OCR-based accounting system
Prologue
In the course of his career, he received the task of inventing and implementing a system for accounting advertising information. Accounting was to check the availability of the right information on the right billboard. The shield and printing are numbered.
It was proposed to use a photo as the initial information for the system. After the
Actually, the statement of the problem ends on this and the story of implementation begins.
The problem is solved in three actions:
- Finding the desired rectangle in the image.
- Text recognising.
- Verification of recognition.
Action One - Search
To find the desired rectangle in the picture, the easiest way is to find all the pieces that can be called rectangles, and then filter them according to certain parameters. To search for rectangles in the image, we used a slightly doped standard example from OpenCV - squares.cpp, from which the search function for rectangles was taken.

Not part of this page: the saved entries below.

(* ===== verification/Tracing.v ===== *)
(** * Telemetry clients ([telemetry.py])

    The no-op client, the OpenTelemetry client and the sanitising wrapper, down
    to the calls that reach the tracing SDK, and the choice of the client from
    the environment.  The SDK is a log of what it was told.  [Effects.v] gives
    the runner's view of a client, a trace of span events under a policy; the
    last section connects the two. *)
From S2P Require Import Prelude PyFloat PyStr PyVal PyJson Models Circuit Effects Telemetry.
Import PyFloat PyStr PyVal Telemetry.

Module Tracing.

Section Clients.
Context (re_sub : string -> string -> string).

(** What the tracing SDK is told. *)
Inductive sdk_event :=
| SdkStart (id : nat) (name : string) (attributes : dict)
| SdkAttribute (id : nat) (name : string) (v : val)
| SdkErrorStatus (id : nat)
| SdkEnd (id : nat).

(** The SDK's log, newest first, the next span identity, and the detached
    spans whose [_ended] flag is set. *)
Record exporter := mkExporter { xp_log : list sdk_event; xp_next : nat; xp_ended : list nat; xp_shutdown : bool }.

Definition tell (e : sdk_event) (x : exporter) : exporter :=
  mkExporter (e :: xp_log x) (xp_next x) (xp_ended x) (xp_shutdown x).

Definition ended (x : exporter) (id : nat) : bool := bool_decide (id ∈ xp_ended x).

Definition fresh (name : string) (attributes : dict) (x : exporter) : nat * exporter :=
  (xp_next x, mkExporter (SdkStart (xp_next x) name attributes :: xp_log x) (S (xp_next x)) (xp_ended x) (xp_shutdown x)).

(** The protocols [TraceSpan] and [DetachedTraceSpan]; [end] of a span that is
    not detached is the end of its [with] block. *)
Record TraceSpan := mkTraceSpan {
  set_attribute : string -> val -> exporter -> exporter;
  set_error : string -> exporter -> exporter;
  end_span : exporter -> exporter
}.

(** The protocol [TelemetryClient]; [start_span] enters the span's context. *)
Record TelemetryClient := mkTelemetryClient {
  start_span : string -> dict -> exporter -> TraceSpan * exporter;
  start_detached_span : string -> dict -> exporter -> TraceSpan * exporter;
  shutdown : exporter -> exporter
}.

Definition _NoopSpan : TraceSpan := mkTraceSpan (fun _ _ x => x) (fun _ x => x) (fun x => x).

Definition noop_telemetry : TelemetryClient :=
  mkTelemetryClient (fun _ _ x => (_NoopSpan, x)) (fun _ _ x => (_NoopSpan, x)) (fun x => x).

Definition error_events (id : nat) (error_type : string) (x : exporter) : exporter :=
  tell (SdkErrorStatus id) (tell (SdkAttribute id "error.type" (VStr error_type)) x).

(** An entered span: its [_span] is set. *)
Definition _OpenTelemetrySpan (id : nat) : TraceSpan :=
  mkTraceSpan (fun name v x => tell (SdkAttribute id name v) x) (error_events id) (tell (SdkEnd id)).

Definition _OpenTelemetryDetachedSpan (id : nat) : TraceSpan :=
  mkTraceSpan
    (fun name v x => if ended x id then x else tell (SdkAttribute id name v) x)
    (fun error_type x => if ended x id then x else error_events id error_type x)
    (fun x => if ended x id then x
              else mkExporter (SdkEnd id :: xp_log x) (xp_next x) (id :: xp_ended x) (xp_shutdown x)).

Definition open_telemetry_client : TelemetryClient :=
  mkTelemetryClient
    (fun name attributes x => let '(id, x') := fresh name attributes x in (_OpenTelemetrySpan id, x'))
    (fun name attributes x => let '(id, x') := fresh name attributes x in (_OpenTelemetryDetachedSpan id, x'))
    (fun x => mkExporter (xp_log x) (xp_next x) (xp_ended x) true).

(** [_SanitizedSpan] and [_SanitizedDetachedSpan] *)
Definition _SanitizedSpan (span : TraceSpan) (sanitizer : ContentSanitizer) : TraceSpan :=
  mkTraceSpan (fun name v => set_attribute span name (sanitize_attribute re_sub sanitizer v))
    (set_error span) (end_span span).

Definition sanitized (cs : ContentSanitizer) (attributes : dict) : dict :=
  (fun kv => (kv.1, sanitize_attribute re_sub cs kv.2)) <$> attributes.

Definition sanitizing_telemetry (inner : TelemetryClient) (cs : ContentSanitizer) : TelemetryClient :=
  mkTelemetryClient
    (fun name attributes x =>
       let '(s, x') := start_span inner name (sanitized cs attributes) x in (_SanitizedSpan s cs, x'))
    (fun name attributes x =>
       let '(s, x') := start_detached_span inner name (sanitized cs attributes) x in (_SanitizedSpan s cs, x'))
    (shutdown inner).

(** [NoopTelemetry], [OpenTelemetryClient] and [SanitizingTelemetry] objects,
    and their methods. *)
Inductive client :=
| NoopTelemetry
| OpenTelemetryClient
| SanitizingTelemetry (inner : client) (sanitizer : ContentSanitizer).

Fixpoint methods (c : client) : TelemetryClient :=
  match c with
  | NoopTelemetry => noop_telemetry
  | OpenTelemetryClient => open_telemetry_client
  | SanitizingTelemetry inner cs => sanitizing_telemetry (methods inner) cs
  end.

Definition is_sanitizing (c : client) : bool := match c with SanitizingTelemetry _ _ => true | _ => false end.

Definition telemetry_with_policy (c : client) (config : TelemetryConfig) : client :=
  if negb (String.eqb (tm_content_mode config) "redacted") || is_sanitizing c then c
  else SanitizingTelemetry c (mkSanitizer (td_patterns (tm_redaction config))).

(** [_boolean_environment], with the value of the variable. *)
Definition _boolean_environment (name : string) (value : option string) (fallback : bool) : pyres bool :=
  match value with
  | None => Ok fallback
  | Some v =>
      if String.eqb v "" then Ok fallback
      else
        let normalized := lower (strip v) in
        if String.eqb normalized "true" then Ok true
        else if String.eqb normalized "false" then Ok false
        else Err (ValueError (name +:+ " must be true or false"))
  end.

(** [_package_version] *)
Definition _package_version (installed : option string) : string := default "development" installed.

(** [telemetry_from_environment]: the client, and the resource of the tracer
    provider when there is one. *)
Definition telemetry_from_environment (otel_enabled service_name package : option string) (otel_installed : bool)
    (config : TelemetryConfig) : pyres (client * option dict) :=
  enabled ← _boolean_environment "AGENTSTORM_OTEL_ENABLED" otel_enabled false;
  if negb enabled then
    if String.eqb (tm_content_mode config) "redacted"
    then Err (RuntimeError "redacted telemetry requires OpenTelemetry to be enabled")
    else Ok (NoopTelemetry, None)
  else if negb otel_installed then
    Err (RuntimeError ("OpenTelemetry is enabled but telemetry dependencies are not installed; " +:+
                       "install agentstorm-worker[telemetry]"))
  else
    Ok (telemetry_with_policy OpenTelemetryClient config,
        Some [("service.name", VStr (default "agentstorm-worker" service_name));
              ("service.version", VStr (_package_version package))]).

(** ** Properties *)

(** In redacted mode the only client that is ever used sanitises. *)
Lemma redacted_needs_sanitizer otel_enabled service_name package installed config c resource :
  tm_content_mode config = "redacted" ->
  telemetry_from_environment otel_enabled service_name package installed config = Ok (c, resource) ->
  c = SanitizingTelemetry OpenTelemetryClient (mkSanitizer (td_patterns (tm_redaction config))).
Proof.
  intros Hm. unfold telemetry_from_environment, telemetry_with_policy, mbind, result_bind. rewrite Hm. cbn.
  destruct (_boolean_environment _ _ _) as [[]|]; cbn; [|done..]. destruct installed; cbn; by intros [= <- _].
Qed.

(** ** A detached span ends once *)

Inductive span_call := CAttribute (name : string) (v : val) | CError (error_type : string) | CEnd.

Definition apply_call (s : TraceSpan) (x : exporter) (c : span_call) : exporter :=
  match c with
  | CAttribute name v => set_attribute s name v x
  | CError error_type => set_error s error_type x
  | CEnd => end_span s x
  end.

(** The calls up to the first end, and whether there is one. *)
Fixpoint until_end (calls : list span_call) : list span_call * bool :=
  match calls with
  | [] => ([], false)
  | CEnd :: _ => ([], true)
  | c :: rest => let '(l, b) := until_end rest in (c :: l, b)
  end.

Definition call_events (id : nat) (c : span_call) : list sdk_event :=
  match c with
  | CAttribute name v => [SdkAttribute id name v]
  | CError t => [SdkAttribute id "error.type" (VStr t); SdkErrorStatus id]
  | CEnd => [SdkEnd id]
  end.

Lemma calls_after_end id x calls : ended x id = true ->
  foldl (apply_call (_OpenTelemetryDetachedSpan id)) x calls = x.
Proof.
  intros He. induction calls as [|c calls IH]; [done|]. cbn [foldl].
  destruct c; cbn; by rewrite He.
Qed.

(** Whatever is called on a detached span, the SDK sees the calls up to the
    first end and one end; later calls are dropped. *)
Theorem detached_span_exports id x calls : ended x id = false ->
  xp_log (foldl (apply_call (_OpenTelemetryDetachedSpan id)) x calls) =
  rev ((mjoin (call_events id <$> (until_end calls).1)) ++ if (until_end calls).2 then [SdkEnd id] else []) ++ xp_log x.
Proof.
  revert x. induction calls as [|c calls IH]; intros x He; [done|]. cbn [foldl until_end].
  destruct c as [name v|t|]; cbn [apply_call set_attribute set_error end_span _OpenTelemetryDetachedSpan]; rewrite ?He.
  - rewrite IH by done. destruct (until_end calls) as [l b]. csimpl. rewrite <- app_assoc. done.
  - unfold error_events. rewrite IH by done. destruct (until_end calls) as [l b]. csimpl. rewrite <- !app_assoc. done.
  - rewrite calls_after_end; [done|]. unfold ended. cbn. apply bool_decide_eq_true. set_solver.
Qed.

(** ** The sanitising wrapper as a policy *)

(** A call with its attribute under the sanitiser. *)
Definition sanitize_call (cs : ContentSanitizer) (c : span_call) : span_call :=
  match c with CAttribute name v => CAttribute name (sanitize_attribute re_sub cs v) | c => c end.

(** The wrapper does with a span what the client inside does with sanitised
    attributes, and nothing else. *)
Theorem sanitizing_is_policy cs c name attributes calls x :
  let '(s, x1) := start_detached_span (methods (SanitizingTelemetry c cs)) name attributes x in
  let '(t, x2) := start_detached_span (methods c) name (sanitized cs attributes) x in
  x1 = x2 /\ foldl (apply_call s) x1 calls = foldl (apply_call t) x2 (sanitize_call cs <$> calls).
Proof.
  cbn [methods sanitizing_telemetry start_detached_span].
  destruct (start_detached_span (methods c) name (sanitized cs attributes) x) as [t x2].
  split; [done|]. revert x2. induction calls as [|k calls IH]; intros x2; [done|]. csimpl. rewrite <- IH. by destruct k.
Qed.

(** A shutdown reaches the tracer provider through any number of wrappers. *)
Lemma shutdown_reaches c x : xp_shutdown x = false ->
  xp_shutdown (shutdown (methods c) x) = true <->
  (fix real c := match c with SanitizingTelemetry i _ => real i | OpenTelemetryClient => True | NoopTelemetry => False end) c.
Proof. intros Hx. induction c as [| |c IH cs]; cbn; [by rewrite Hx|done|exact IH]. Qed.

(** The attributes the runner hands to a client go through the policy of the
    configuration exactly as in [Effects.policy_attrs]. *)
Lemma policy_is_sanitizer config cs attributes : sanitizer_of config = Some cs ->
  policy_attrs (policy_of re_sub config) attributes = sanitized cs attributes.
Proof. intros H. unfold policy_of. by rewrite H. Qed.
End Clients.
End Tracing.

The pattern search procedure is quite primitive, and if there is a complex picture with a lot of color borders and transitions at the input, it gives a bunch of rectangles, of which, even before the recognition procedure, you need to throw out the unnecessary.
Unnecessary is filtered by several criteria:
1. The ratio of width and height.
The program has a cutoff criterion (r.width <5 * r.height), it can be improved and the condition condition with delta can be used more precisely.
The main thing here is that the photographer does not show imagination and does not shoot the object by turning the camera 90 o (photograph me with my feet).
2. Remove approximately the same shapes.
Another point: before filtering, we straighten the rectangles, since the photographer’s hand may flinch and the desired rectangle may have non-horizontally vertical borders in the photo.
Next, cutting into the file of all the assembled rectangles is done.
It was experimentally established that the recognition utility better processes black-and-white images, for which the cvAdaptiveThreshold method is called before writing to a file. The block size in the conversion procedure was selected experimentally.
The second action is recognition
The recognition utility receives both normal content and garbage at the input.
As stated earlier, for recognition we use the utility from Google - tesseract.
Other recognition tools could be used; cuniform was also tested.
But tesseract was chosen due to the fact that there is a lot of information on it and there was understandable instruction for training it on its own character set.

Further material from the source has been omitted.